Deploying Prodigy on Google Cloud Standard App Engine

How do I start prodigy using a python script instead of

python -m prodigy my_recipe -F recipes.py

I have to use prodigy where it has been installed with

pip install prodigy*.whl -t lib

instead of

pip install prodigy*.whl

The reason is that I want to deploy it on Google Cloud Standard App Engine. I solved it by having

entrypoint: PRODIGY_PORT=$PORT PYTHONPATH=lib python -m prodigy my_recipe -F recipes.py

in my app.yaml file. I also had to install prodigy using

pip install --no-deps prodigy*.whl -t lib

and manually add the prodigy dependencies to a requirements.txt file.

1 Like

Okay, just to confirm: Your last post includes the solution, right? :slightly_smiling_face:

Btw, you might also want to look into .pex files: https://pex.readthedocs.io/en/stable/whatispex.html

We use them a lot internally and it basically lets you package a whole Python executable into one file (the only thing you need pre-installed is Python itself, that’s it). And instead of python -m prodigy ..., you could then run something like prodigy_env.pex -m prodigy .... The nice thing here is that you can really package everything with it, including Prodigy itself, any spaCy models, custom modules etc. And all you ever have to deploy is one single file.

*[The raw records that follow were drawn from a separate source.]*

(** C2. A [register] with [roomId = "constructor"] finds the inherited
    [Object] function under [rooms["constructor"]]: no room is created, the
    entry is stored on that function, and the [introduction] sent to the
    caller carries [null], not a member map with the caller's entry. *)
Theorem C2_introduction_null_for_constructor :
  reachable lone_world ∧
  ∃ w', step lone_world (Register A "alice" (Some "constructor")) =
          Done (w', [(A, Introduction None)]) ∧
        rooms w' = ∅ ∧
        funs w' !! "constructor" = Some {[A := alice]} ∧
        currentRoom w' !! A = Some (Some "constructor").
Proof.
  split; [exact (js_run_reachable _ _ lone_world_run) |].
  eexists. split; [vm_compute; reflexivity |].
  split; [| split]; vm_compute; reflexivity.
Qed.

(** A and B connected, neither registered. *)
Definition idle_world : World :=
  Eval vm_compute in default init (run init [Connect A; Connect B]).

Lemma idle_world_run : run init [Connect A; Connect B] = Some idle_world.
Proof. vm_compute. reflexivity. Qed.

(** C3. The recipients of [newUserConnected] and the effect on the registry
    are not always those of the room.
    - A registers into a room it names after B's id, B being connected and
      not registered: B, who is in no room, is sent [newUserConnected].
    - A registers with [roomId = "__proto__"]: no room is created; the entry
      goes to [Object.prototype]. *)
Theorem C3_register_notifies_outsider_or_creates_no_room :
  (reachable idle_world ∧
   currentRoom idle_world !! B = Some None ∧
   ∃ w', step idle_world (Register A "alice" (Some B)) =
           Done (w', [(A, Introduction (Some {[A := alice]}));
                      (B, NewUserConnected A "alice")]) ∧
         B ∉ dom (members w' B)) ∧
  (reachable lone_world ∧
   ∃ w', step lone_world (Register A "alice" (Some "__proto__")) =
           Done (w', [(A, Introduction (Some {[A := alice]}))]) ∧
         rooms w' = ∅ ∧ proto w' = {[A := alice]}).
Proof.
  split.
  - split; [exact (js_run_reachable _ _ idle_world_run) |].
    split; [reflexivity |].
    eexists. split; [vm_compute; reflexivity |].
    apply (bool_decide_unpack _). vm_compute. exact I.
  - split; [exact (js_run_reachable _ _ lone_world_run) |].
    eexists. split; [vm_compute; reflexivity |].
    split; vm_compute; reflexivity.
Qed.

(** A registered into "room1" and then into "room2". *)
Definition moved_trace : list Event :=
  [Connect A; Register A "alice" (Some "room1");
   Register A "alice" (Some "room2")].

Definition moved_world : World :=
  Eval vm_compute in default init (run init moved_trace).

Lemma moved_world_run : run init moved_trace = Some moved_world.
Proof. vm_compute. reflexivity. Qed.

(** C4. A is the only member of "room1" and of "room2".  When A
    disconnects, "room2" is removed but "room1" stays in the registry, with
    the entry of a connection that is gone: its last member has left and the
    room is still there. *)
Theorem C4_room_survives_its_last_member :
  reachable moved_world ∧
  dom (members moved_world "room1") = {[A]} ∧
  ∃ w', step moved_world (Disconnect A) = Done (w', []) ∧
        ¬ live w' A ∧
        rooms w' !! "room2" = None ∧
        rooms w' !! "room1" = Some (VObj {[A := alice]}).
Proof.
  split; [exact (js_run_reachable _ _ moved_world_run) |].
  split; [vm_compute; reflexivity |].
  eexists. split; [vm_compute; reflexivity |].
  split; [| split; vm_compute; reflexivity].
  intros Hl. apply (bool_decide_pack _) in Hl. vm_compute in Hl. exact Hl.
Qed.

(** A registered into a room named after B's id; B is connected and has not
    registered. *)
Definition named_trace : list Event :=
  [Connect A; Connect B; Register A "alice" (Some B)].

Definition named_world : World :=
  Eval vm_compute in default init (run init named_trace).

Lemma named_world_run : run init named_trace = Some named_world.
Proof. vm_compute. reflexivity. Qed.

(** C6. A is the only member of its room, which is named after B's id.  When
    A disconnects the room is removed from the registry, and
    [userDisconnected] is nevertheless delivered: to B, who sits in the
    socket.io room of that name. *)
Theorem C6_last_member_still_notifies :
  reachable named_world ∧
  currentRoom named_world !! A = Some (Some B) ∧
  dom (members named_world B) = {[A]} ∧
  ∃ w', step named_world (Disconnect A) = Done (w', [(B, UserDisconnected A)]) ∧
        rooms w' !! B = None.
Proof.
  split; [exact (js_run_reachable _ _ named_world_run) |].
  split; [reflexivity |]. split; [vm_compute; reflexivity |].
  eexists. split; vm_compute; reflexivity.
Qed.

(** A registered into "constructor" and switched its camera on; B connected. *)
Definition camera_trace : list Event :=
  [Connect A; Register A "alice" (Some "constructor"); ToggleVideo A true;
   Connect B].

Definition camera_world : World :=
  Eval vm_compute in default init (run init camera_trace).

Lemma camera_world_run : run init camera_trace = Some camera_world.
Proof. vm_compute. reflexivity. Qed.

(** C7. [user-toggle-video] does not always reach the other members of the
    room and them only, and a later [introduction] does not always show it.
    - A's room is named after B's id: [user-toggled-video] is sent to B, who
      has no entry in that room (or any other).
    - A toggled in the room "constructor": B, registering there afterwards,
      gets [null] as its introduction. *)
Theorem C7_toggle_reaches_outsider_or_is_not_shown :
  (reachable named_world ∧
   (B ∉ dom (members named_world B)) ∧
   currentRoom named_world !! B = Some None ∧
   ∃ w', step named_world (ToggleVideo A true) =
           Done (w', [(B, UserToggledVideo A true)])) ∧
  (reachable camera_world ∧
   ∃ w', step camera_world (Register B "bob" (Some "constructor")) =
           Done (w', [(B, Introduction None); (A, NewUserConnected B "bob")])).
Proof.
  split.
  - split; [exact (js_run_reachable _ _ named_world_run) |].
    split; [apply (bool_decide_unpack _); vm_compute; exact I |].
    split; [reflexivity |].
    eexists. vm_compute. reflexivity.
  - split; [exact (js_run_reachable _ _ camera_world_run) |].
    eexists. vm_compute. reflexivity.
Qed.

(** Z registered into "__proto__", C into the room named after Z's id, then
    Z left. *)
Definition orphan_trace : list Event :=
  [Connect Z; Register Z "zed" (Some "__proto__");
   Connect C; Register C "carol" (Some Z); Disconnect Z].

Definition orphan_world : World :=
  Eval vm_compute in default init (run init orphan_trace).

Lemma orphan_world_run : run init orphan_trace = Some orphan_world.
Proof. vm_compute. reflexivity. Qed.

(** C10. C is connected and its recorded current room is the room named
    after Z's id, yet [rooms] has no such room and [rooms[currentRoom]] is
    [undefined]: C's entry was stored on Z's peer object, reached through
    [Object.prototype], and went away with it when Z disconnected.  The
    guard of [user-toggle-video] and the room lookup of [disconnect] both
    fail for C. *)
Theorem C10_current_room_can_vanish :
  reachable orphan_world ∧
  live orphan_world C ∧
  currentRoom orphan_world !! C = Some (Some Z) ∧
  rooms orphan_world = ∅ ∧
  rooms_at orphan_world Z = None ∧
  step orphan_world (ToggleVideo C true) = Done (orphan_world, []) ∧
  ∃ w', step orphan_world (Disconnect C) = Done (w', []).
Proof.
  split; [exact (js_run_reachable _ _ orphan_world_run) |].
  split; [apply (bool_decide_unpack _); vm_compute; exact I |].
  split; [reflexivity |]. split; [vm_compute; reflexivity |].
  split; [vm_compute; reflexivity |]. split; [vm_compute; reflexivity |].
  eexists. vm_compute. reflexivity.
Qed.

End Js.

Yes I solved it. .pex sounds pretty damn cool. Thanks for that one!

I have another challenge though. I am getting the same task presented twice sometimes. Looking at _task_hash and _input_hash I do indeed have multiple occurrences of some of those. Shouldn’t the _task_hash be unique?

I am wrapping the generic recipe and wrapping each task/dict with prodigy.set_hashes.

EDIT

Just noticed that I needed to set exclude. That might be the solution - I’ll wait and see.